Alongside the standard repertoire, Ruth Killius has taken part in many first performances, including Elliott Carter's Oboe Quartet with Heinz Holliger and in Brian Ferneyhough's String Trio with members of the Ensemble Contrechamps, Geneva. From 1993 to 1996 she was principal viola player of the Camerata Bern. Subsequent concert engagements as soloist have led Killius to orchestras including the Boston Symphony Orchestra, Residentie Orkest Den Haag, Basler Sinfonie Orchester, Budapest Festival Orchestra, Vienna Chamber Orchestra, MDR Symphony Orchestra, the Orchestra Ensemble Kanazawa as well as to the Australian Chamber Orchestra.
Thomas Zehetmair and Ruth Killius cofounded the Zehetmair Quartet in 1994 which meanwhile belongs to the most important string quartets. Their recording of Schumann's 1st and 3rd string quartets received among other awards the Gramophone Award (Record of the Year). Also the quartet's recent disc with the string quartets no. 4 by Hindemith and no. 5 by Bartók is prize-winning: in France it was awarded the Diapason d'Or de l'Année.
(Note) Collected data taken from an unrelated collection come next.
(** What [used_mem] reports after a successful decoding. *)
Lemma used_mem_total {T} (D : Decode T) wf `{!DecodeLaws D wf} limit (i : I) x s i' :
  limit <= usize_max ->
  run (interp mem_tracking_input (decode D) (MemTracking_new limit)) i = Done (Ok x, s, i') ->
  used_mem s = alloc_total (trace (decode D) i) /\ run (decode D) i = Done (Ok x, i').
Proof.
  intros Hl Hrun.
  pose proof (mem_monitor wf 0 (decode D) (MemTracking_new limit) i decode_wb) as Hm.
  unfold monitored in Hm. rewrite Hrun in Hm.
  destruct (mem_steps_total (MemTracking_new limit) (trace (decode D) i) Hl) as [H1' H2'];
    [apply (wb_allocs wf 0), decode_wb|]. simpl in H1', H2'.
  destruct (steps mem_step _ _) as [s'|]; [|by destruct Hm as (? & ? & ? & ?)].
  destruct (run (decode D) i) as [[r j]|]; simpl in Hm; simplify_eq. split; [|done].
  destruct (decide (allocs (trace (decode D) i) = [])) as [Hn|Hn].
  - specialize (H1' (or_introl Hn)). by simplify_eq.
  - destruct (decide (0 + alloc_total (trace (decode D) i) < limit)) as [Ht|Ht].
    + specialize (H1' (or_intror Ht)). by simplify_eq.
    + by assert (Some s' = None) by (apply H2'; intros [?|?]; auto).
Qed.
End mem.

(** ** Counting *)

Lemma counted_failing {A} n (p : dec A) c (i : list byte) :
  failing n p -> run (interp counted_input p c) i = ('(r, i) ← run p i; Done (r, c, i)).
Proof. intros Hp. revert i. induction Hp as [n e|n p Hp IH]; intros i; simpl; [done|apply IH]. Qed.

Lemma saturating_add_u64_assoc c a b :
  0 <= a -> 0 <= b -> saturating_add_u64 (saturating_add_u64 c a) b = saturating_add_u64 c (a + b).
Proof. unfold saturating_add_u64. lia. Qed.

Lemma saturating_add_u64_0 c n : c <= prim_max U64 -> saturating_add_u64 c (n - n) = c.
Proof. unfold saturating_add_u64. lia. Qed.

(** The counter grows by the number of bytes that were taken from the slice. *)
Lemma counted_run {A} (Q : A -> Prop) n (p : dec A) c (i : list byte) :
  wb Q n p -> c <= prim_max U64 ->
  run (interp counted_input p c) i
  = ('(r, j) ← run p i; Done (r, saturating_add_u64 c (zlen i - zlen j), j)).
Proof.
  intros Hp. revert c i.
  assert (forall n (d : dec A) c (i : list byte), failing n d -> c <= prim_max U64 ->
    run (interp counted_input d c) i
    = ('(r, j) ← run d i; Done (r, saturating_add_u64 c (zlen i - zlen j), j))) as Hfail.
  { intros m d c i Hd Hc. rewrite (counted_failing m) by done.
    destruct (failing_run_slice m d i Hd) as [e ->]. simpl. by rewrite saturating_add_u64_0. }
  induction Hp as [a Ha|m e|need m k Hf Hn IH Hge Hlt|m len k Hl Hf Hb IH|m k Hf Hb IH
                  |m k Hf Hk IH|m p Hp IH|m sz k Hsz Hf Hk IH]; intros c i Hc; cbn [interp]; rewrite ?run_bind.
  - simpl. by rewrite saturating_add_u64_0.
  - simpl. by rewrite saturating_add_u64_0.
  - cbn. destruct (decide (need <= zlen i)); [rewrite Hge by done; auto|].
    apply (Hfail m); [apply Hlt; lia|done].
  - destruct (decide (len <= zlen i)) as [Hle|Hle].
    + assert (zlen (take (Z.to_nat len) i) = len) as Ht
        by (unfold zlen in *; rewrite length_take; lia).
      rewrite <- (take_drop (Z.to_nat len) i). cbn [w_read counted_input]. unfold counted_read.
      rewrite run_bind. unfold read.
      rewrite !run_read_app by done. simpl. rewrite IH by (done || unfold saturating_add_u64; lia).
      destruct (run (k _) _) as [[r j]|] eqn:Hr; simpl; [|done].
      apply run_slice_suffix in Hr as [used Hu]. rewrite zlen_app, Ht, Hu, zlen_app.
      pose proof (zlen_nonneg used). rewrite saturating_add_u64_assoc by lia. do 4 f_equal. lia.
    + cbn [w_read counted_input]. unfold counted_read. rewrite run_bind. cbn [run read].
      cbn [i_read slice_input]. unfold slice_read. decide_tests. simpl. by apply (Hfail m).
  - destruct i as [|b i].
    + cbn. by apply (Hfail m).
    + cbn [w_read_byte counted_input]. unfold counted_read_byte. rewrite run_bind. unfold read_byte.
      rewrite !run_read_byte_cons. simpl. rewrite IH by (unfold saturating_add_u64; lia).
      destruct (run (k _) _) as [[r j]|] eqn:Hr; simpl; [|done].
      apply run_slice_suffix in Hr as [used Hu]. rewrite zlen_cons, Hu, zlen_app.
      pose proof (zlen_nonneg used). rewrite saturating_add_u64_assoc by lia. do 4 f_equal. lia.
  - cbn. auto.
  - cbn. auto.
  - cbn. auto.
Qed.

(** No announcement of memory gets through a [CountedInput]. *)
Lemma counted_no_allocs {I} `{Input I} {A} (p : prog A) c (i : I) :
  allocs (trace (interp counted_input p c) i) = [].
Proof.
  revert c i. induction p as [a|msg|k IH|n k IH|k IH|k IH|k IH|sz k IH]; intros c i; cbn.
  - done.
  - done.
  - destruct (i_remaining_len i) as [[r j]|]; [apply IH|done].
  - destruct (i_read n i) as [[[bs|e] j]|]; [apply IH|apply IH|done].
  - destruct (i_read_byte i) as [[[b|e] j]|]; [apply IH|apply IH|done].
  - destruct (i_descend_ref i) as [[[[]|e] j]|]; [apply IH|apply IH|done].
  - destruct (i_ascend_ref i) as [j|]; [apply IH|done].
  - apply IH.
Qed.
Thomas Zehetmair is currently musical director of England’s Northern Sinfonia; he and Killius frequently perform as soloists with the orchestra. The Zehetmair Quartet is also on the road in 2011 and the Zehetmair/Killius duo is playing selected concerts including a date at London’s Wigmore Hall on April 5 where the programme includes the Skalkottas, Holliger and Martinu pieces incorporated into “Manto and Madrigal”.